Nella maggior parte della produzione letteraria dello scrittore è molto raro trovare una protagonista donna che esponga alla platea dei lettori sentimenti, pensieri e problematiche rispetto a ciò che effettivamente significa essere donna; o che semplicemente si ponga al centro della narrazione quale soggetto principale dell’azione, magari facendo qualsiasi altra cosa invece che comportarsi “da donna”.
Tuttavia, non è questo l’aspetto per cui molte critiche letterarie e figure di spicco tacciano lo scrittore di un’intrinseca misoginia narrativa (neanche troppo velata). Difatti, i personaggi femminili del mondo “murakaniano” sono tutt’altro che marginali rispetto al succedersi degli avvenimenti: essi, anzi, rappresentano, e soprattutto si comportano, come ponti che collegano la vita reale con realtà differenti, entrando e uscendo dalla narrazione allo stesso modo misterioso.
La loro unica funzione, nonostante questa caratteristica apparentemente essenziale, è totalmente dipendente dal protagonista uomo (solitamente un individuo scialbo e solitario alle prese con la risoluzione di un particolare problema), venendo dunque le stesse ridotte a meri veicoli per trasportare costui e le sue riflessioni piuttosto che avere personalità specifiche e complesse di cui l’autore potrebbe servirsi.
Questo aspetto sembra essere confermato da Murakami stesso in un’intervista rilasciata alla rivista statunitense Paris Review, in cui lo scrittore ammette che:
“Le donne sono messaggere del mondo prossimo a sopraggiungere.
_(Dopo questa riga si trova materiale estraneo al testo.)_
(* ===== verification/FileSpec.v ===== *)
(** * The table of open files

    What the system calls on files leave alone: a descriptor of the current process that is
    in use stays in use, whatever is called.  The steps of the calls on the kernel, the FAT
    library and the structures in pages. *)
From S2P Require Import Prelude.
From S2P Require Import Process.
From S2P Require Import Mm.
From S2P Require Import CString.
From S2P Require Import Syscalls.
From S2P Require Import FatNames.
From S2P Require Import FatTable.
From S2P Require Import FatFile.
From S2P Require Import FatMount.
From S2P Require Import FatDir.
From S2P Require Import FatCalls.
From S2P Require Import Filesystem.
From S2P Require Import FileCalls.
Local Open Scope Z_scope.
Local Open Scope fat_scope.

(** ** Steps *)
Section steps.
Implicit Types (w : world).

Lemma wp_on_kernel {A} (c : K A) (Q : A → world → Prop) w :
  wp c (λ a k, Q a (set_kern k w)) (kern w) → wp (on_kernel c) Q w.
Proof. unfold wp, on_kernel. by destruct (c (kern w)). Qed.
Lemma wp_on_library {A} (c : L A) (Q : A → world → Prop) w :
  wp c (λ a l, Q a (set_lib l w)) (lib w) → wp (on_library c) Q w.
Proof. unfold wp, on_library. by destruct (c (lib w)). Qed.
Lemma wp_load_object {A} (view : object → option A) address o a (Q : A → world → Prop) w :
  objects w !! address = Some o → view o = Some a → Q a w → wp (load_object view address) Q w.
Proof. intros Ho Hv HQ. unfold wp, load_object. rewrite Ho. cbn. by rewrite Hv. Qed.
Lemma wlp_load_object {A} (view : object → option A) address (Q : A → world → Prop) w :
  (∀ o a, objects w !! address = Some o → view o = Some a → Q a w) → wlp (load_object view address) Q w.
Proof.
  intros HQ. unfold wlp, load_object. destruct (objects w !! address) as [o|] eqn:Ho; cbn; [|done].
  destruct (view o) as [a|] eqn:Hv; [|done]. by eapply HQ.
Qed.
End steps.

(** ** Descriptors in use *)

(** The current process, with the descriptors in use, is still there, and no structure is
    at address 0. *)
Record keeps (w w' : world) : Prop := {
  kp_current : current_process (kern w') = current_process (kern w);
  kp_null : objects w' !! 0 = None;
  kp_files : ∀ pcb, heap (kern w) !! current_process (kern w) = Some pcb →
    ∃ pcb', heap (kern w') !! current_process (kern w) = Some pcb' ∧ length (files pcb') = length (files pcb) ∧
      ∀ i a, files pcb !! i = Some (Some a) → ∃ a', files pcb' !! i = Some (Some a')
}.
Definition preserving {A} (m : W A) : Prop := ∀ w, objects w !! 0 = None → wlp m (λ _, keeps w) w.

Section preserving.
Implicit Types (w : world).

Lemma keeps_refl w : objects w !! 0 = None → keeps w w.
Proof. intros H. split; [done|done|]. intros pcb Hp. exists pcb. naive_solver. Qed.
Lemma keeps_trans w1 w2 w3 : keeps w1 w2 → keeps w2 w3 → keeps w1 w3.
Proof.
  intros [A1 A2 A3] [B1 B2 B3]. split; [congruence|done|]. intros pcb Hp.
  destruct (A3 pcb Hp) as (pcb2 & Hp2 & Hl2 & H2). rewrite A1 in B3.
  destruct (B3 pcb2 Hp2) as (pcb3 & Hp3 & Hl3 & H3). exists pcb3. split_and!; [done|congruence|].
  intros i a Hi. destruct (H2 i a Hi) as [a2 Ha2]. by apply (H3 i a2).
Qed.
Lemma keeps_frame w w' :
  heap (kern w') = heap (kern w) → current_process (kern w') = current_process (kern w) → objects w' !! 0 = None → keeps w w'.
Proof. intros Hh Hc Ho. split; [done|done|]. intros pcb Hp. exists pcb. rewrite Hh. naive_solver. Qed.

Lemma preserving_bind {A B} (m : W A) (k : A → W B) : preserving m → (∀ a, preserving (k a)) → preserving (m ≫= k).
Proof.
  intros Hm Hk w Hw. apply wlp_bind. eapply wlp_mono; [by apply Hm|]. intros a w1 H1.
  eapply wlp_mono; [apply Hk, H1|]. intros b w2. by apply keeps_trans.
Qed.
Lemma preserving_ret {A} (a : A) : preserving (mret a).
Proof. intros w Hw. by apply keeps_refl. Qed.
Lemma preserving_defined {A} (o : option A) : preserving (defined o).
Proof. intros w Hw. apply wlp_defined. intros a _. by apply keeps_refl. Qed.
Lemma preserving_when b (m : W unit) : preserving m → preserving (when b m).
Proof. destruct b; [done|]. intros _. apply preserving_ret. Qed.
Lemma preserving_kernel {A} (c : K A) :
  (∀ k, wlp c (λ _ k', heap k' = heap k ∧ current_process k' = current_process k) k) → preserving (on_kernel c).
Proof.
  intros Hc w Hw. specialize (Hc (kern w)). unfold wlp, on_kernel in *. destruct (c (kern w)); [|done..].
  by apply keeps_frame; destruct Hc.
Qed.
Lemma preserving_library {A} (c : L A) : preserving (on_library c).
Proof. intros w Hw. unfold wlp, on_library. destruct (c (lib w)); [|done..]. by apply keeps_frame. Qed.
Lemma preserving_load {A} (view : object → option A) address : preserving (load_object view address).
Proof. intros w Hw. apply wlp_load_object. intros. by apply keeps_refl. Qed.
Lemma preserving_store address o : address ≠ 0 → preserving (store_object address o).
Proof. intros Hne w Hw. apply keeps_frame; [done|done|]. cbn. by rewrite lookup_insert_ne. Qed.

(** The kernel calls. *)
Lemma load_frame {A} (c : K A) : (∀ k, match c k with Done _ k' => k' = k | _ => True end) →
  ∀ k, wlp c (λ _ k', heap k' = heap k ∧ current_process k' = current_process k) k.
Proof. intros H k. specialize (H k). unfold wlp. destruct (c k); [by subst|done..]. Qed.
Lemma preserving_load_current : preserving (on_kernel load_current).
Proof.
  apply preserving_kernel, load_frame. intros k. unfold load_current, mbind, M_bind, gets, load.
  by destruct (heap k !! current_process k).
Qed.
Lemma preserving_free_descriptor : preserving free_descriptor.
Proof.
  apply preserving_kernel, load_frame. intros k. unfold get_first_free_file_descriptor, mbind, M_bind, gets, load.
  by destruct (heap k !! current_process k).
Qed.
Lemma preserving_allocate : preserving (on_kernel allocate_kernel_page).
Proof.
  apply preserving_kernel. intros k. apply wp_wlp. unfold allocate_kernel_page. apply wp_bind, wp_get_free_page.
  destruct (free_index (mem k)); apply wp_ret; [by split|by split].
Qed.
Lemma preserving_free_page address : preserving (on_kernel (free_page address)).
Proof.
  apply preserving_kernel. intros k. unfold free_page. destruct (negb _); [by split|].
  apply wlp_bind. unfold memzero. cbn zeta. unfold wlp at 1, change_words, modify. cbn.
  case_decide; [by split|done].
Qed.
Lemma preserving_new_object : preserving new_object.
Proof.
  apply preserving_bind; [apply preserving_allocate|]. intros a. apply preserving_bind; [|intros; apply preserving_ret].
  destruct (Z.eqb_spec a 0); [apply preserving_ret|by apply preserving_store].
Qed.
Lemma preserving_free_object address : preserving (free_object address).
Proof.
  apply preserving_bind; [apply preserving_free_page|]. intros r. apply preserving_when.
  intros w Hw. apply keeps_frame; [done|done|]. cbn. by apply lookup_delete_None; auto.
Qed.
(** A structure that was read is at an address that is not 0. *)
Lemma preserving_with_object {A B} (view : object → option A) address (k : A → W B) :
  (address ≠ 0 → ∀ a, preserving (k a)) → preserving (a ← load_object view address; k a).
Proof.
  intros Hk w Hw. apply wlp_bind, wlp_load_object. intros o a Ho _. apply Hk; [|done].
  intros ->. congruence.
Qed.
End preserving.

(** ** The calls *)
Lemma wlp_set_resource file_descriptor a (Q : unit → world → Prop) w :
  (∀ pcb l, heap (kern w) !! current_process (kern w) = Some pcb →
     arr_set (files pcb) file_descriptor (if a =? 0 then None else Some a) = Some l →
     Q tt (set_kern (set_heap (<[current_process (kern w) := set_files l pcb]> (heap (kern w))) (kern w)) w)) →
  wlp (set_resource file_descriptor a) Q w.
Proof.
  intros HQ. unfold wlp, set_resource, mbind, M_bind, on_kernel, load_current, update_current, mbind, M_bind, gets, load, update.
  destruct (heap (kern w) !! current_process (kern w)) as [pcb|] eqn:Hp; [|done]. cbn.
  destruct (arr_set _ _ _) as [l|] eqn:Hl; [|done]. cbn. rewrite Hp. by apply (HQ pcb l).
Qed.
Lemma preserving_set_resource file_descriptor a : a ≠ 0 → preserving (set_resource file_descriptor a).
Proof.
  intros Hne w Hw. apply wlp_set_resource. intros pcb l Hp [Hi ->]%arr_set_Some. split; [done|done|].
  intros pcb' Hp'. rewrite Hp in Hp'. injection Hp' as <-. eexists. split; [apply lookup_insert_eq|].
  cbn [files set_files]. split; [apply length_insert|]. intros i b Hb.
  destruct (Z.eqb_spec a 0); [done|]. destruct (decide (i = Z.to_nat file_descriptor)) as [->|].
  - exists a. apply list_lookup_insert_eq. lia.
  - exists b. by rewrite list_lookup_insert_ne.
Qed.
Lemma preserving_bind_resource file_descriptor type structure :
  preserving (bind_resource file_descriptor type structure).
Proof.
  apply preserving_bind; [apply preserving_new_object|]. intros a. destruct (decide (a = 0)) as [->|Hne].
  - intros w Hw. apply wlp_bind, wlp_set_resource. intros pcb l _ _. apply wlp_bind, wlp_load_object.
    intros o r Ho. cbn in Ho. congruence.
  - apply preserving_bind; [by apply preserving_set_resource|]. intros _.
    apply preserving_with_object. intros _ r. by apply preserving_store.
Qed.

Create HintDb preserving.
#[export] Hint Resolve preserving_ret preserving_defined preserving_when preserving_library preserving_load
  preserving_store preserving_load_current preserving_free_descriptor preserving_new_object preserving_free_object
  preserving_bind_resource : preserving.
Ltac preserving :=
  repeat first
    [ progress (intros; cbn beta iota zeta)
    | solve [auto with preserving]
    | match goal with
      | |- preserving (load_object _ _ ≫= _) => apply preserving_with_object
      | |- preserving (_ ≫= _) => apply preserving_bind
      | |- preserving (if ?b then _ else _) => destruct b
      | |- preserving (match ?x with _ => _ end) => destruct x
      end ].

Lemma preserving_with_dir address c : preserving (with_dir address c).
Proof. unfold with_dir. preserving. Qed.
Lemma preserving_with_file {A} address (c : M session A) closed : preserving (with_file address c closed).
Proof. unfold with_file. preserving. Qed.
Lemma preserving_get_resource file_descriptor : preserving (get_resource file_descriptor).
Proof. unfold get_resource. preserving. Qed.
#[export] Hint Resolve preserving_with_dir preserving_with_file preserving_get_resource : preserving.
Lemma preserving_resource_of file_descriptor : preserving (resource_of file_descriptor).
Proof. unfold resource_of. preserving. Qed.
#[export] Hint Resolve preserving_resource_of : preserving.

(** The calls a process makes on its files. *)
Inductive file_call :=
  | CreateDir (path : list Z)
  | OpenDir (path : list Z)
  | OpenFile (path : list Z) (flags : Z)
  | CloseFile (file_descriptor : Z)
  | WriteFile (file_descriptor : Z) (buffer : list Z)
  | ReadFile (file_descriptor len : Z)
  | GetNextEntry (file_descriptor : Z) (entry : FatEntryInfo).
Definition run_call (stack : list Z) (c : file_call) : W Z :=
  match c with
  | CreateDir path => syscall_create_dir stack path
  | OpenDir path => syscall_open_dir stack path
  | OpenFile path flags => syscall_open_file stack path flags
  | CloseFile fd => syscall_close_file fd
  | WriteFile fd buffer => r ← syscall_write_file fd buffer; mret r.2
  | ReadFile fd len => r ← syscall_read_file fd len; mret r.2
  | GetNextEntry fd entry => r ← syscall_get_next_entry fd entry; mret r.2
  end.
Lemma run_call_preserving stack c : preserving (run_call stack c).
Proof.
  destruct c; cbn [run_call]; unfold syscall_create_dir, syscall_open_dir, syscall_open_file, syscall_close_file,
    syscall_write_file, syscall_read_file, syscall_get_next_entry; preserving.
Qed.
(** The results of the calls in order. *)
Fixpoint run_calls (stack : list Z) (cs : list file_call) : W (list Z) :=
  match cs with
  | [] => mret []
  | c :: cs' => r ← run_call stack c; rs ← run_calls stack cs'; mret (r :: rs)
  end.
Lemma run_calls_preserving stack cs : preserving (run_calls stack cs).
Proof.
  induction cs as [|c cs IH]; cbn [run_calls]; [apply preserving_ret|].
  apply preserving_bind; [apply run_call_preserving|]. intros r. apply preserving_bind; [done|]. intros. apply preserving_ret.
Qed.

(** With all descriptors in use there is none to give. *)
Lemma first_free_none n i l :
  (∀ j, i ≤ j < i + Z.of_nat n → ∃ a, arr_get l j = Some (Some a)) → first_free n i l = -1.
Proof.
  revert i. induction n as [|n IH]; intros i H; cbn [first_free]; [done|].
  destruct (H i) as [a ->]; [lia|]. apply IH. intros j Hj. apply H. lia.
Qed.
(** The descriptor found is the lowest that is free. *)
Lemma first_free_some n i l :
  let fd := first_free n i l in
  (fd = -1 ∧ ∀ j, i ≤ j < i + Z.of_nat n → arr_get l j ≠ Some None) ∨
  (i ≤ fd < i + Z.of_nat n ∧ arr_get l fd = Some None ∧ ∀ j, i ≤ j < fd → arr_get l j ≠ Some None).
Proof.
  cbn zeta. revert i. induction n as [|n IH]; intros i; cbn [first_free]; [left; split; [done|lia]|].
  assert (Hnext : arr_get l i ≠ Some None →
    (first_free n (i + 1) l = -1 ∧ ∀ j, i ≤ j < i + Z.of_nat (S n) → arr_get l j ≠ Some None) ∨
    (i ≤ first_free n (i + 1) l < i + Z.of_nat (S n) ∧ arr_get l (first_free n (i + 1) l) = Some None ∧
     ∀ j, i ≤ j < first_free n (i + 1) l → arr_get l j ≠ Some None)).
  { intros Hi. destruct (IH (i + 1)) as [[E H]|(E & H1 & H2)]; [left|right].
    - split; [done|]. intros j Hj. destruct (decide (j = i)) as [->|]; [done|]. apply H. lia.
    - split; [lia|]. split; [done|]. intros j Hj. destruct (decide (j = i)) as [->|]; [done|]. apply H2. lia. }
  destruct (arr_get l i) as [[a|]|] eqn:E; [by apply Hnext| |by apply Hnext].
  right. split; [lia|]. split; [done|]. lia.
Qed.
Ecco perché esse vengono sempre dal mio protagonista: lui non va da loro”.
E con tale affermazione tanto enigmatica quanto poco convincente Murakami sembra inoltre avvalorare la tesi per cui, stante il ruolo servente delle protagoniste sue creazioni, l’unica vera qualità femminile che emerge dalla vastità dei suoi romanzi è solo una: l’essere, per la donna, iper-sessualizzata. Che dunque il personaggio in questione sia piatto, monotematico, addirittura unidimensionale rispetto alla sua controparte maschile diventa elemento ancora più sgradevole nel momento in cui tale unica dimensione offerta allo stesso sia quella sessuale; ed è bene a questo punto portare degli esempi (attenzione agli spoiler, meglio specificarlo).
Partiamo con l’esempio principe che viene citato ogniqualvolta ci si accosti a questa discussione, esempio inerente al romanzo Dance, dance, dance:
il personaggio di Yuki, ragazzina di tredici anni dotata di poteri paranormali che accompagna il protagonista maschio in una serie di vicissitudini legate a un misterioso hotel situato nell’isola di Hokkaido. Yuki è molto intelligente, è in grado di percepire in anticipo le reazioni emotive delle persone e di capire se le si stia nascondendo qualcosa, ed è, inoltre, estremamente graziosa; trascurata per tutta la vita dai genitori e cresciuta nella solitudine del proprio appartamento di Tokyo, sviluppa un’improbabile (per non dire inquietante) amicizia con suddetto protagonista, che di anni ne ha ben trentaquattro.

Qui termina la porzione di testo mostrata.